- [WORK TASK]: Reproduce the records below exactly, but only between the lines holding "intros Hr. unfold" and "split; [apply computes_refl|].", inclusive.
[RECORDS FOR THE TASK]
(** ** Statements *)
Lemma stmt_sim stmt b L s s' ρ μ env env' μ' :
  visible_stmt stmt = true → (∀ c, head (stmt_events c stmt) = Some true → c ∈ L) →
  has_block s.2 b → agree L s ρ env → runs (statement_code stmt b) s tt s' →
  stmt_sem sem stmt (env, μ) (env', μ') →
  ∃ ρ', computes b s s' ρ μ ρ' μ' ∧ agree (list_to_set (option_list (dest_local stmt)) ∪ L) s' ρ' env'.
Proof.
  intros Hvis Huse Hb Hag Hrun Hsem.
  destruct stmt; simpl in *; try done;
    try (apply runs_ret in Hrun as [_ ->]; injection Hsem as -> ->; exists ρ;
         split; [apply computes_refl|eapply agree_sub; [|exact Hag]; set_solver]).
  apply andb_true_iff in Hvis as [Hp Hrv].
  destruct (sim_assign Hsim dest rv b L s s' ρ μ env env' μ') as (ρ' & Hc & Ha); try done.
  - intros l Hl. apply Huse. unfold stmt_events. simpl. by rewrite Hl.
  - exists ρ'. split; [done|]. rewrite Hp. eapply agree_sub; [|exact Ha]. simpl. set_solver.
Qed.

(** A use that is first after a statement is first before it, unless the statement
    assigns the local. *)
Lemma events_nil_cons c stmt rest :
  head rest = Some true → head (stmt_events c stmt ++ rest) = Some true ∨ dest_local stmt = Some c.
Proof.
  intros Hr. unfold stmt_events. destruct (local_used_in_stmt stmt c); [by left|]. simpl.
  destruct (local_assigned_in_stmt stmt c) eqn:E; [right|by left].
  destruct stmt; simpl in *; try done. apply andb_true_iff in E as [->%Nat.eqb_eq Hp]. by rewrite Hp.
Qed.

Lemma stmts_sim stmts b : ∀ L s s' ρ μ env env' μ',
  forallb visible_stmt stmts = true →
  (∀ c, head (concat (stmt_events c <$> stmts)) = Some true → c ∈ L) →
  has_block s.2 b → agree L s ρ env →
  runs (codegen_statements is_option_ty codegen_assign stmts b) s tt s' →
  stmts_sem sem stmts (env, μ) (env', μ') →
  ∃ ρ', computes b s s' ρ μ ρ' μ' ∧ agree (list_to_set (omap dest_local stmts) ∪ L) s' ρ' env'.
Proof.
  unfold codegen_statements.
  induction stmts as [|stmt stmts IH]; intros L s s' ρ μ env env' μ' Hvis Huse Hb Hag.
  { intros Hr [= -> ->]. apply runs_iter_nil in Hr as ->. exists ρ. split; [apply computes_refl|].
    eapply agree_sub; [|done]. set_solver. }
  simpl in Hvis. apply andb_true_iff in Hvis as [Hv1 Hv2].
  intros Hr ([env1 μ1] & Hs1 & Hs2). apply runs_iter_cons in Hr as (s1 & H1 & H2).
  destruct (stmt_sim _ _ _ _ _ _ _ _ _ _ Hv1 (λ c Hc, Huse c ltac:(
    rewrite fmap_cons; simpl; destruct (stmt_events c stmt); [done|exact Hc])) Hb Hag H1 Hs1) as (ρ1 & C1 & A1).
  destruct (tame_values _ _ _ _ _ (tame_statement _ _ _ _ Htame stmt b) Hb H1) as (Hval & Hb1 & _).
  destruct (IH (list_to_set (option_list (dest_local stmt)) ∪ L) s1 s' ρ1 μ1 env1 env' μ' Hv2)
    as (ρ2 & C2 & A2); [|done..|].
  - intros c Hc. destruct (events_nil_cons c stmt _ Hc) as [Hh|Hd].
    + apply elem_of_union. right. apply Huse. by rewrite fmap_cons.
    + rewrite Hd. set_solver.
  - exists ρ2. split; [by eapply computes_trans|]. eapply agree_sub; [|exact A2]. simpl.
    destruct (dest_local stmt); set_solver.
Qed.
(** ** Blocks and chains *)
Lemma pre_sim k b L s s' ρ μ env env' μ' :
  visible_term k = true → (∀ c, head (term_events c k) = Some true → c ∈ L) →
  has_block s.2 b → agree L s ρ env → runs (straight_pre method k b) s tt s' →
  pre_sem sem k (env, μ) (env', μ') →
  ∃ ρ', computes b s s' ρ μ ρ' μ' ∧
    agree (match k with Call _ _ dest _ _ => {[pl_local dest]} | _ => ∅ end ∪ L) s' ρ' env'.
Proof.
  intros Hvis Huse Hb Hag Hrun Hsem.
  destruct k as [| | | | | | |f args dest t u| | | | | | | ];
    try (apply runs_ret in Hrun as [_ ->]; injection Hsem as -> ->; exists ρ;
         split; [apply computes_refl|eapply agree_sub; [|exact Hag]; set_solver]).
  simpl in Hvis. apply andb_true_iff in Hvis as [Hd Ha].
  eapply (sim_method Hsim); try done. intros l Hl. apply Huse. simpl. by rewrite Hl.
Qed.

(** No snapshot is waiting for the block and it is no join. *)
Definition quiet (st : State) (bb : BasicBlock) : Prop :=
  branch_snapshots st !! bb = None ∧ phi_join_locals st !! bb = None.
Lemma enter_quiet st bb : quiet st bb → enter_block bb st = st.
Proof. intros [Hs Hp]. unfold enter_block, restore_snapshot. by rewrite Hs, Hp. Qed.

Lemma straight_block_inv bb b s s' :
  quiet s.1 bb → runs (block_pre b bb) s tt s' →
  ∃ d k s1, basic_blocks mir !! bb = Some d ∧ terminator_opt d = Some k ∧
    runs (codegen_statements is_option_ty codegen_assign (statements d) b) s tt s1 ∧
    runs (straight_pre method k b) s1 tt s'.
Proof.
  intros Hq Hrun. unfold straight_block in Hrun.
  apply runs_bind in Hrun as (d & ? & [Hd ->]%runs_lift & ([] & ? & ->%runs_modify & H)%runs_bind).
  rewrite enter_quiet in H by done. replace (s.1, s.2) with s in H by (by destruct s).
  apply runs_bind in H as ([] & s1 & H1 & (k & ? & [Hk ->]%runs_lift & H2)%runs_bind).
  exists d, k, s1. unfold block_at, terminator in *.
  destruct (basic_blocks mir !! bb); simplify_eq/=. by destruct (terminator_opt d); simplify_eq/=.
Qed.

Lemma straight_block_tame bb b s s' :
  quiet s.1 bb → has_block s.2 b → runs (block_pre b bb) s tt s' → tame_run b s s'.
Proof.
  intros Hq Hb (d & k & s1 & _ & _ & H1 & H2)%straight_block_inv; [|done].
  pose proof (tame_statements _ _ _ _ Htame (statements d) b _ _ _ Hb H1) as T1.
  eapply tame_run_trans; [done|done|]. eapply tame_straight_pre; [done| |done]. by eapply tame_run_block.
Qed.

Lemma tame_quiet b s s' bb : tame_run b s s' → quiet s.1 bb → quiet s'.1 bb.
Proof. intros (_ & _ & _ & Hc) []. unfold control in Hc. unfold quiet. split; congruence. Qed.

Lemma block_sim bb b L s s' ρ μ env env' μ' :
  visible_block mir bb = true → quiet s.1 bb → (∀ c, head (block_events mir c bb) = Some true → c ∈ L) →
  has_block s.2 b → agree L s ρ env → runs (block_pre b bb) s tt s' →
  block_sem sem mir bb (env, μ) (env', μ') →
  ∃ ρ', computes b s s' ρ μ ρ' μ' ∧ agree (list_to_set (block_assigned mir bb) ∪ L) s' ρ' env'.
Proof.
  intros Hvis Hq Huse Hb Hag Hrun (d & k & [env1 μ1] & Hd & Hk & Hs1 & Hs2).
  destruct (straight_block_inv _ _ _ _ Hq Hrun) as (d' & k' & s1 & Hdd & Hkk & H1 & H2).
  unfold block_at in Hd. rewrite Hdd in Hd. injection Hd as <-.
  unfold terminator in Hk. rewrite Hkk in Hk. injection Hk as <-.
  unfold visible_block, block_events, block_assigned in *.
  rewrite Hdd, Hkk in *. rename d' into d, k' into k. apply andb_true_iff in Hvis as [Hv1 Hv2].
  destruct (stmts_sim (statements d) b L s s1 ρ μ env env1 μ1 Hv1) as (ρ1 & C1 & A1); try done.
  { intros c Hc. apply Huse. destruct (concat (stmt_events c <$> statements d)); [done|exact Hc]. }
  destruct (tame_values _ _ _ _ _ (tame_statements _ _ _ _ Htame (statements d) b) Hb H1) as (Hval & Hb1 & _).
  destruct (pre_sim k b (list_to_set (omap dest_local (statements d)) ∪ L) s1 s' ρ1 μ1 env1 env' μ')
    as (ρ2 & C2 & A2); try done.
  - intros c Hc. destruct (concat (stmt_events c <$> statements d)) as [|e es] eqn:E.
    + apply elem_of_union. right. apply Huse. by rewrite E.
    + destruct e; [apply elem_of_union; right; by apply Huse; rewrite E|].
      apply elem_of_union. left. apply elem_of_list_to_set. apply (events_assign c); by rewrite E.
  - exists ρ2. split; [by eapply computes_trans|]. eapply agree_sub; [|exact A2].
    rewrite list_to_set_app_L.
    assert (Hk0 : (list_to_set (match k with
        | Call _ _ dest _ _ => if no_projection dest then [pl_local dest] else []
        | _ => [] end) : gset Local) ⊆ match k with Call _ _ dest _ _ => {[pl_local dest]} | _ => ∅ end).
    { clear -Hv2. destruct k; try done. simpl in Hv2. apply andb_true_iff in Hv2 as [-> _]. set_solver. }
    clear -Hk0. set_solver.
Qed.

Abbreviation assigned bbs := (list_to_set (C:=gset Local) (body_assigned mir bbs)).

Lemma chain_sim h b bbs : ∀ bb L s s' ρ μ σ',
  head bbs = Some bb → is_chain mir h bbs = true → forallb (visible_block mir) bbs = true →
  (∀ bb, bb ∈ bbs → quiet s.1 bb) →
  (∀ c, used_first mir c bbs = true → c ∈ L) → has_block s.2 b →
  ∀ env, agree L s ρ env → runs (cg_iter (block_pre b) bbs) s tt s' →
  mir_path sem mir h bb (env, μ) σ' →
  ∃ ρ', computes b s s' ρ μ ρ' σ'.2 ∧ agree (assigned bbs ∪ L) s' ρ' σ'.1.
Proof.
  unfold used_first, body_assigned.
  induction bbs as [|bb bbs IH]; intros bb0 L s s' ρ μ σ' Hhd Hch Hvis Hq Huse Hb env Hag Hrun Hpath; [done|].
  injection Hhd as <-. apply runs_iter_cons in Hrun as (s1 & H1 & H2).
  simpl in Hvis. apply andb_true_iff in Hvis as [Hv Hvs].
  assert (Hfirst : ∀ c, head (block_events mir c bb) = Some true → c ∈ L).
  { intros c Hc. apply Huse. rewrite fmap_cons. simpl. destruct (block_events mir c bb); [done|].
    simpl in *. by injection Hc as ->. }
  assert (Hstep : ∀ σ1, block_sem sem mir bb (env, μ) σ1 →
    ∃ ρ1, computes b s s1 ρ μ ρ1 σ1.2 ∧ agree (list_to_set (block_assigned mir bb) ∪ L) s1 ρ1 σ1.1).
  { intros [env1 μ1] Hsem. by eapply block_sim; [|apply Hq; left|..]. }
  destruct bbs as [|bb' bbs].
  - simpl in Hch. apply bool_decide_eq_true in Hch. apply runs_iter_nil in H2 as ->.
    inversion Hpath as [? ? ? Hsem Hst|? t ? ? ? Hsem Hst Hne]; subst; [|congruence].
    destruct (Hstep _ Hsem) as (ρ1 & C1 & A1). exists ρ1. split; [done|].
    eapply agree_sub; [|exact A1]. simpl. rewrite app_nil_r. done.
  - cbn [is_chain] in Hch. rewrite !andb_true_iff, negb_true_iff, Nat.eqb_neq in Hch.
    destruct Hch as [[Ht%bool_decide_eq_true Hne] Hch].
    inversion Hpath as [? ? ? Hsem Hst|? t ? [env1 μ1] ? Hsem Hst Hne' Hp]; subst; [congruence|].
    assert (t = bb') as -> by congruence.
    destruct (Hstep _ Hsem) as (ρ1 & C1 & A1).
    pose proof (straight_block_tame bb b s s1 ltac:(apply Hq; by left) Hb H1) as T1.
    destruct (IH bb' (list_to_set (block_assigned mir bb) ∪ L) s1 s' ρ1 μ1 σ') with (env := env1)
      as (ρ2 & C2 & A2); try done.
    + intros x Hx. eapply tame_quiet; [exact T1|]. apply Hq. by right.
    + intros c Hc. destruct (block_events mir c bb) as [|e es] eqn:E.
      * apply elem_of_union. right. apply Huse. rewrite fmap_cons. simpl. by rewrite E.
      * destruct e; [apply elem_of_union; right; apply Hfirst; by rewrite E|].
        apply elem_of_union. left. apply elem_of_list_to_set. apply (block_events_assign mir c bb); [done|].
        by rewrite E.
    + by eapply tame_run_block.
    + exists ρ2. destruct T1 as (? & Hg & _).
      split; [eapply computes_trans; [|done..]; apply (g_values _ _ _ _ Hg)|].
      eapply agree_sub; [|exact A2]. rewrite fmap_cons. cbn [concat]. rewrite list_to_set_app_L. set_solver.
Qed.
(** ** What is not assigned stays *)
(** The code of an assignment or call only redefines its destination, that of an
    operand nothing. *)
Definition keeps (X : list Local) (s s' : State * Mod) : Prop := ∀ l, l ∉ X →
  ssa_values s'.1 !! l = ssa_values s.1 !! l ∧ option_table s'.1 !! l = option_table s.1 !! l.
Record keep_handlers : Prop := {
  keep_assign p rv b s s' : runs (codegen_assign p rv b) s tt s' → keeps [pl_local p] s s';
  keep_method f args dest b s v s' : runs (method f args dest b) s v s' → keeps [pl_local dest] s s';
  keep_operand op b s v s' : runs (codegen_operand op b) s v s' → keeps [] s s' }.
Context (Hkeep : keep_handlers).

Lemma keeps_refl X s : keeps X s s.
Proof. done. Qed.
Lemma keeps_trans X Y s1 s2 s3 : keeps X s1 s2 → keeps Y s2 s3 → keeps (X ++ Y) s1 s3.
Proof.
  intros H1 H2 l Hl. apply not_elem_of_app in Hl as [HX HY].
  destruct (H1 l HX) as [<- <-]. by apply H2.
Qed.

Lemma stmts_keep stmts b : ∀ s s', forallb visible_stmt stmts = true →
  runs (codegen_statements is_option_ty codegen_assign stmts b) s tt s' → keeps (omap dest_local stmts) s s'.
Proof.
  unfold codegen_statements. induction stmts as [|stmt stmts IH]; intros s s' Hvis Hr.
  { by apply runs_iter_nil in Hr as ->. }
  simpl in Hvis. apply andb_true_iff in Hvis as [Hv Hvs]. apply runs_iter_cons in Hr as (s1 & H1 & H2).
  replace (omap dest_local (stmt :: stmts)) with (option_list (dest_local stmt) ++ omap dest_local stmts)
    by (simpl; by destruct (dest_local stmt)).
  apply (keeps_trans _ _ _ s1); [|by apply IH].
  destruct stmt; simpl in *; try done; try (by apply runs_ret in H1 as [_ ->]).
  apply andb_true_iff in Hv as [-> _]. by eapply keep_assign.
Qed.

Lemma pre_keep k b s s' : visible_term k = true → runs (straight_pre method k b) s tt s' →
  keeps (match k with
         | Call _ _ dest _ _ => if no_projection dest then [pl_local dest] else []
         | _ => [] end) s s'.
Proof.
  intros Hv. destruct k; simpl in *; try (by intros [_ ->]%runs_ret).
  apply andb_true_iff in Hv as [-> _]. intros (v & s1 & H1 & H2)%runs_bind.
  apply (keep_method Hkeep) in H1. destruct v as [v|]; [|by apply runs_ret in H2 as [_ ->]].
  apply runs_modify in H2 as ->. intros l Hl. destruct (H1 l Hl) as [<- <-]. simpl.
  rewrite lookup_insert_ne by set_solver. done.
Qed.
[/RECORDS FOR THE TASK]
- [TASK OUTPUT]:
  intros Hr. unfold stmt_events. destruct (local_used_in_stmt stmt c); [by left|]. simpl.
  destruct (local_assigned_in_stmt stmt c) eqn:E; [right|by left].
  destruct stmt; simpl in *; try done. apply andb_true_iff in E as [->%Nat.eqb_eq Hp]. by rewrite Hp.
Qed.

Lemma stmts_sim stmts b : ∀ L s s' ρ μ env env' μ',
  forallb visible_stmt stmts = true →
  (∀ c, head (concat (stmt_events c <$> stmts)) = Some true → c ∈ L) →
  has_block s.2 b → agree L s ρ env →
  runs (codegen_statements is_option_ty codegen_assign stmts b) s tt s' →
  stmts_sem sem stmts (env, μ) (env', μ') →
  ∃ ρ', computes b s s' ρ μ ρ' μ' ∧ agree (list_to_set (omap dest_local stmts) ∪ L) s' ρ' env'.
Proof.
  unfold codegen_statements.
  induction stmts as [|stmt stmts IH]; intros L s s' ρ μ env env' μ' Hvis Huse Hb Hag.
  { intros Hr [= -> ->]. apply runs_iter_nil in Hr as ->. exists ρ. split; [apply computes_refl|].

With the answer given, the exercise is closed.